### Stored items
◆ ◆ ◆ ◆

(* ===== verification/Attr.v ===== *)
(** * Inode attributes (fs/attr.c)

    The change of an inode's owner, mode, size and times: who may ask for it
    and what it writes.  With it [do_truncate] of fs/open.c, [vmtruncate] of
    mm/memory.c, [__mark_inode_dirty] of fs/fs-writeback.c and the clock of a
    file system (kernel/time.c).  No quota and no security module is
    configured. *)

From S2P Require Import Prelude KString Kernel Groups Filesystems Inode Dcache Super Mount Libfs Namei.

(** ** Time

    A time is a number of nanoseconds; the clock ticks 250 times a second. *)

Definition jiffy_ns : Z := 4000000.
Definition NSEC_PER_SEC : Z := 1000000000.

Definition timespec_trunc (t gran : Z) : Z :=
  if gran <=? jiffy_ns then t
  else if gran =? NSEC_PER_SEC then t - t mod NSEC_PER_SEC
  else t - (t mod NSEC_PER_SEC) mod gran.

Definition current_fs_time (sb : ptr) : KM Z :=
  now ← CURRENT_TIME;
  b ← get_super sb;
  mret (timespec_trunc now (s_time_gran b)).

(** ** Dirty inodes

    The debugging output of block_dump is off. *)

Definition __mark_inode_dirty (inode flags : Z) : KM unit :=
  i ← get_inode inode;
  (if has_flag flags (Z.lor I_DIRTY_SYNC I_DIRTY_DATASYNC) then
     b ← get_super (i_sb i);
     match so_dirty_inode (s_op b) with Some f => match f with end | None => mret tt end
   else mret tt) ;;
  if Z.land (i_state i) flags =? flags then mret tt
  else
    let was_dirty := has_flag (i_state i) I_DIRTY in
    let state := Z.lor (i_state i) flags in
    mod_inode inode (λ i, i <| i_state := state |>) ;;
    if has_flag state I_LOCK then mret tt
    else if negb (S_ISBLK (i_mode i)) && i_unhashed i then mret tt
    else if has_flag state (Z.lor I_FREEING I_CLEAR) then mret tt
    else mwhen (negb was_dirty) (i_list_move inode OnDirty).

Definition mark_inode_dirty (inode : ptr) : KM unit := __mark_inode_dirty inode I_DIRTY.

(** ** Attributes *)

Definition ATTR_MODE : Z := 1.
Definition ATTR_UID : Z := 2.
Definition ATTR_GID : Z := 4.
Definition ATTR_SIZE : Z := 8.
Definition ATTR_ATIME : Z := 16.
Definition ATTR_MTIME : Z := 32.
Definition ATTR_CTIME : Z := 64.
Definition ATTR_ATIME_SET : Z := 128.
Definition ATTR_MTIME_SET : Z := 256.
Definition ATTR_FORCE : Z := 512.
Definition ATTR_KILL_SUID : Z := 2048.
Definition ATTR_KILL_SGID : Z := 4096.

Record iattr := mkIattr {
  ia_valid : Z;
  ia_mode : Z;
  ia_uid : Z;
  ia_gid : Z;
  ia_size : Z;
  ia_atime : Z;
  ia_mtime : Z;
  ia_ctime : Z
}.

#[export] Instance eta_iattr : Eta iattr := λ a,
  mkIattr (ia_valid a) (ia_mode a) (ia_uid a) (ia_gid a) (ia_size a) (ia_atime a)
    (ia_mtime a) (ia_ctime a).

(** Whether the caller may make the change, and the change with the setgid bit
    taken from a mode the caller may not set it in. *)
Definition inode_change_ok (t : task) (i : inode) (attr : iattr) : Z * iattr :=
  let valid := ia_valid attr in
  if has_flag valid ATTR_FORCE then (0, attr)
  else if has_flag valid ATTR_UID &&
          (negb (fsuid t =? i_uid i) || negb (ia_uid attr =? i_uid i)) && negb (cap_chown t)
  then (- EPERM, attr)
  else if has_flag valid ATTR_GID &&
          (negb (fsuid t =? i_uid i) ||
           (negb (in_group_p t (ia_gid attr)) && negb (ia_gid attr =? i_gid i))) &&
          negb (cap_chown t)
  then (- EPERM, attr)
  else if has_flag valid ATTR_MODE && negb (fsuid t =? i_uid i) && negb (cap_fowner t)
  then (- EPERM, attr)
  else
    let attr :=
      if has_flag valid ATTR_MODE &&
         negb (in_group_p t (if has_flag valid ATTR_GID then ia_gid attr else i_gid i)) &&
         negb (cap_fsetid t)
      then attr <| ia_mode ::= λ m, clear_flag m S_ISGID |> else attr in
    if has_flag valid (Z.lor ATTR_MTIME_SET ATTR_ATIME_SET) &&
       negb (fsuid t =? i_uid i) && negb (cap_fowner t)
    then (- EPERM, attr)
    else (0, attr).

(** The pages that a file caches are its first [i_nrpages]. *)
Definition truncate_inode_pages_from (inode lstart : Z) : KM unit :=
  mod_inode inode (λ i, i <| i_nrpages ::=
    Z.min (Z.shiftr (lstart + PAGE_CACHE_SIZE - 1) PAGE_CACHE_SHIFT) |>).

Definition IS_SWAPFILE (i : inode) : bool := has_flag (i_flags i) S_SWAPFILE.

(** The label out_truncate. *)
Definition out_truncate (inode : ptr) : KM Z :=
  i ← get_inode inode;
  match iop_truncate (i_op i) with Some f => match f with end | None => mret 0 end.

(** No page is mapped into a process, and the signal to a task beyond its limit
    is not modelled. *)
Definition vmtruncate (inode offset : Z) : KM Z :=
  i ← get_inode inode;
  if i_size i <? offset then
    t ← gets current;
    if match rlim_fsize t with Some limit => offset >? limit | None => false end
    then mret (- EFBIG)
    else
      b ← get_super (i_sb i);
      if offset >? s_maxbytes b then mret (- EFBIG)
      else mod_inode inode (λ i, i <| i_size := offset |>) ;; out_truncate inode
  else if IS_SWAPFILE i then mret (- ETXTBSY)
  else
    mod_inode inode (λ i, i <| i_size := offset |>) ;;
    truncate_inode_pages_from inode offset ;;
    out_truncate inode.

(** The part of inode_setattr behind the size: [valid] says what to write. *)
Definition setattr_fields (t : task) (gran valid : Z) (attr : iattr) (i : inode) : inode :=
  let i := if has_flag valid ATTR_UID then i <| i_uid := ia_uid attr |> else i in
  let i := if has_flag valid ATTR_GID then i <| i_gid := ia_gid attr |> else i in
  let i := if has_flag valid ATTR_ATIME
           then i <| i_atime := timespec_trunc (ia_atime attr) gran |> else i in
  let i := if has_flag valid ATTR_MTIME
           then i <| i_mtime := timespec_trunc (ia_mtime attr) gran |> else i in
  let i := if has_flag valid ATTR_CTIME
           then i <| i_ctime := timespec_trunc (ia_ctime attr) gran |> else i in
  if has_flag valid ATTR_MODE then
    i <| i_mode := u16 (if negb (in_group_p t (i_gid i)) && negb (cap_fsetid t)
                        then clear_flag (ia_mode attr) S_ISGID else ia_mode attr) |>
  else i.

Definition inode_setattr (inode : ptr) (attr : iattr) : KM Z :=
  i ← get_inode inode;
  let valid := ia_valid attr in
  (* an error and whether to stop, and what is left to write *)
  '(error, stop, valid) ←
    (if has_flag valid ATTR_SIZE then
       if negb (ia_size attr =? i_size i) then
         error ← vmtruncate inode (ia_size attr);
         mret (error, negb (error =? 0) || (valid =? ATTR_SIZE), valid)
       else mret (0, false, Z.lor valid (Z.lor ATTR_MTIME ATTR_CTIME))
     else mret (0, false, valid));
  if (stop : bool) then mret error
  else
    b ← get_super (i_sb i);
    t ← gets current;
    mod_inode inode (setattr_fields t (s_time_gran b) valid attr) ;;
    mark_inode_dirty inode ;;
    mret error.

(** [ATTR_KILL_SUID] and [ATTR_KILL_SGID] become changes of the mode; [ia_valid]
    is the local variable of notify_change. *)
Definition kill_suid (mode : Z) (a : Z * iattr) : Z * iattr :=
  let '(valid, attr) := a in
  if has_flag valid ATTR_KILL_SUID then
    let attr := attr <| ia_valid ::= λ v, clear_flag v ATTR_KILL_SUID |> in
    if has_flag mode S_ISUID then
      let '(valid, attr) :=
        if negb (has_flag valid ATTR_MODE) then
          let v := Z.lor (ia_valid attr) ATTR_MODE in
          (v, attr <| ia_valid := v |> <| ia_mode := mode |>)
        else (valid, attr) in
      (valid, attr <| ia_mode ::= λ m, clear_flag m S_ISUID |>)
    else (valid, attr)
  else (valid, attr).

Definition kill_sgid (mode : Z) (a : Z * iattr) : Z * iattr :=
  let '(valid, attr) := a in
  if has_flag valid ATTR_KILL_SGID then
    let attr := attr <| ia_valid ::= λ v, clear_flag v ATTR_KILL_SGID |> in
    if Z.land mode (Z.lor S_ISGID S_IXGRP) =? Z.lor S_ISGID S_IXGRP then
      let '(valid, attr) :=
        if negb (has_flag valid ATTR_MODE) then
          let v := Z.lor (ia_valid attr) ATTR_MODE in
          (v, attr <| ia_valid := v |> <| ia_mode := mode |>)
        else (valid, attr) in
      (valid, attr <| ia_mode ::= λ m, clear_flag m S_ISGID |>)
    else (valid, attr)
  else (valid, attr).

Definition notify_change (dentry : ptr) (attr : iattr) : KM Z :=
  d ← get_dentry dentry;
  let inode := d_inode d in
  bug_on (inode =? NULL) ;;
  i ← get_inode inode;
  now ← current_fs_time (i_sb i);
  let attr := attr <| ia_ctime := now |> in
  let attr := if negb (has_flag (ia_valid attr) ATTR_ATIME_SET)
              then attr <| ia_atime := now |> else attr in
  let attr := if negb (has_flag (ia_valid attr) ATTR_MTIME_SET)
              then attr <| ia_mtime := now |> else attr in
  let '(_, attr) := kill_sgid (i_mode i) (kill_suid (i_mode i) (ia_valid attr, attr)) in
  if ia_valid attr =? 0 then mret 0
  else
    match iop_setattr (i_op i) with
    | Some f => match f with end
    | None =>
        t ← gets current;
        let '(error, attr) := inode_change_ok t i attr in
        if negb (error =? 0) then mret error else inode_setattr inode attr
    end.

(** fs/open.c *)
Definition do_truncate (dentry length : Z) : KM Z :=
  if length <? 0 then mret (- EINVAL)
  else notify_change dentry (mkIattr (Z.lor ATTR_SIZE ATTR_CTIME) 0 0 0 length 0 0 0).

◆ ◆ ◆ ◆

### What is being asked
Word for word, restate the lines above from the line containing "match so_dirty_inode (s_op" through the line containing "let state := Z.lor (i_state i) flags in", with both included and nothing else.

### Answer to this task
     match so_dirty_inode (s_op b) with Some f => match f with end | None => mret tt end
   else mret tt) ;;
  if Z.land (i_state i) flags =? flags then mret tt
  else
    let was_dirty := has_flag (i_state i) I_DIRTY in
    let state := Z.lor (i_state i) flags in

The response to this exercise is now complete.